Flahertiana: Beyond Any Festivalite

in 9th International Documentary Film Festival Flahertiana

by Hassouna Mansouri

It is difficult for a newly created film festival to have a good place among the huge number of film festivals already existing in the world (one can even talk about ‘festivalite’ as a contemporary sickness of cinema), unless the event has a very special concept. It’s even more difficult when it’s a documentary film festival. The Flahertiana International Documentary Film Festival, located in the Russian city of Perm, seems to be one of those festivals where there is no pretention, neither intention, to be the biggest film festival in the world or to attract the biggest amount of people. Instead, there is a great will to defend an idea of cinema.

On the website of the festival one can read how it was conceived as a tribute to Robert Flaherty, the great American film maker. The festival is in fact dedicated to “… films where the hero lives on the screen a part of his life, directed by the author according to the laws of dramatic art. The first film of this genre, Nanook of the North, was made by Robert Flaherty in 1922. The film became the aesthetical manifest for the subsequent generations of cinema-makers.” At the 9th edition of Flahertiana (November 15th to 21st 2009) I witnessed that this was not a simple slogan, but a reality. The selection of the films in this program is not at all arbitrary, nor open to all kinds of documentaries. It is made so that there is coherence between all the films around this only way of film making according to the method of Flaherty.

The main point is how strong the connection is between reality and cinema. It is not enough to tell a story about an interesting situation. It is not enough to copy the reality because, anyhow, this is not possible. The most important aspect in the vision of this festival is how a film can be part of the life of a character and not the other way round. In the ‘ Flahertian documentaries’ that I saw during this 9th edition of the festival, cinema and reality are so close to each other that they become one world where the character evolutes. It is not about phenomenons in themselves but it is more about the fight man can have against a situation or against a system, for surviving or for a better life.

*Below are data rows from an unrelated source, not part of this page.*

(* ===== verification/ChainRun.v ===== *)
(** * A chain never reads a stale result

    [chain_composition] is the value of a chain without banks or versions. The
    runs of a chain are the paths of [chain_step], in which a job that resolves
    runs and is committed or rolled back. In every reachable state a job that
    resolves is given exactly the composition's inputs, and what a verified
    receipt reports of an approved job is its composition value. *)

From S2P Require Import Prelude PyValue AffineFold AffineFoldFacts FoldMachine FoldMachineFacts FoldWire FoldLines.
From S2P Require Import Evidence Project FoldSession FoldDag FoldDagFacts DagRun FoldChain.

Definition chain_size (jobs : list chain_job) : Z := Z.of_nat (length jobs).

(** The words of a job's output. *)
Definition cells (jobs : list chain_job) (i : Z) : Z :=
  match compile_region (cj_region (at_ no_chain_job jobs i)) with Ok c => cfg c 1 * cfg c 2 | Err _ => 0 end.

(** The operands of a job, with its producer's output in place of links. *)
Definition chain_inputs (jobs : list chain_job) (output_of : Z -> list Z) (i : Z) : list pyval :=
  let source := match links jobs i with Ok (s, _) => s | Err _ => LITERAL end in
  map (fun o => if is_link o then words_val (output_of source) else o) (cj_inputs (at_ no_chain_job jobs i)).

Definition chain_value (jobs : list chain_job) (outs : list (list Z)) (i : Z) : res (list Z) :=
  reference (cj_region (at_ no_chain_job jobs i)) (VList (chain_inputs jobs (at_ [] outs) i)).

(** The outputs of all jobs, by job. *)
Definition chain_composition (jobs : list chain_job) : res (list (list Z)) :=
  foldM (fun outs i => let* out := chain_value jobs outs i in Ok (outs ++ [out])) [] (zseq (chain_size jobs)).

(** ** What admission establishes *)

Lemma region_cells_compile d c : compile_region d = Ok c -> region_cells d = Ok (cfg c 1 * cfg c 2).
Proof.
  intros Hc. destruct (compile_region_ok _ _ Hc) as (t & ws & Ha & _ & _ & -> & _).
  change (cfg (tconfig t ws) 1) with (t_rows t). change (cfg (tconfig t ws) 2) with (t_cols t).
  unfold admit_region in Ha. destruct d as [| | | | | |d]; try discriminate Ha. unfold region_cells.
  destruct (negb (keys_are d region_fields)); [discriminate Ha|].
  destruct (dsub d "schema") as [schema|]; [|discriminate Ha]. cbn [bind] in Ha.
  destruct (negb (is_str schema _)); [discriminate Ha|].
  destruct (dsub d "shape") as [shape|]; [|discriminate Ha]. cbn [bind] in Ha |- *.
  destruct (dsub d "lengths") as [lengths|]; [|discriminate Ha]. cbn [bind] in Ha.
  destruct (seq_items shape) as [sh|]; [|discriminate Ha]. destruct (seq_items lengths) as [le|]; [|discriminate Ha].
  assert (Hsh : sh = map VInt [t_rows t; t_cols t]).
  { clear Hc. by res_inv. }
  by rewrite Hsh.
Qed.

These films are describing characters while they are fighting. This means necessarily that there is a dramatic construction following different ways and tones of storytelling. Japan, a Story of Love and Hate by British filmmaker Sean McAllister shows how a tension that can appear between a couple because of the very harsh and cruel economical system they live in. From his side, Chinese director Yu Guangyi describes the life of a small family living far from the organized society. Beyond small events happening to the three characters, his film Surviving Song points to the absurdity of a political system which instead of helping people to live, prevents them from any possibility to find their way. In another part of the world, Mexican filmmaker Eugenio Polgovsky calls working kids The Inheritors. His film is constructed following one working day of these kids. It begins in the morning, with the sunrise; it ends with the sunset. In the meantime, he shows us many stories in parallel. Here also, through the adventures of these kids, one can see the system in which the whole society is involved and how the destiny of all these people is decided by the irreversible machine of the non-human economy. The Palestinian psychiatrist in Gaza is another example of the absurdity of life. Swedish filmmaker Peå Holmkist, portraits a dramatic situation of a young doctor in psychiatry working in Gaza who is unable to help his patients because he himself is sick and loses all his forces. Characters are involved in an absurd situation described by the filmmaker through the trajectory of the young doctor as preventing them from any ability to take action or to carry out anything.

These are some examples of films selected at this year’s Flahertiana that show filmmakers dealing with situations on which they have a point of view and which they express by telling the story of one character. And in all these documentaries the filmmaking dispositive is quite the same: accompanying the characters in their daily life and making a story about their situation. But this means that the film is also made of unexpected events. In the last third of Surviving Song by Yu Guangyi, the main character disappears from the screen because he was arrested by the police of the party and he escaped. The young Palestinian psychiatrist in Young Freud in Gaza is suffering so much that he could not visit his patients and the film turns to explain his own weakness. These unexpected incidents, which were not planned in the script, are accepted by these filmmakers and, in a way, give a big depth, freshness and liveliness to these films. At the same time, these works are not only having different layers of significance but also give the spectator the feeling of being in a dynamic situation.

Seen from this perspective, the concept of the festival not only shows that there is a special vision of documentary filmmaking, but also succeeds in finding the balance between ‘cinephilia’ and the necessity to attract the public by a kind of cinema in which the spectator himself is part of the films dispositive. Organized in the vast growing city of Perm, on the boundary of two continents (Asia and Europe), the Flahertiana International Documentary Film Festival has all chances to grow. And this is for the great benefit of the young generation of film lovers in that region and also for the benefit of those young filmmakers who are trying to find their way. And in this way, Perm and Flahertiana are an important, even, essential step.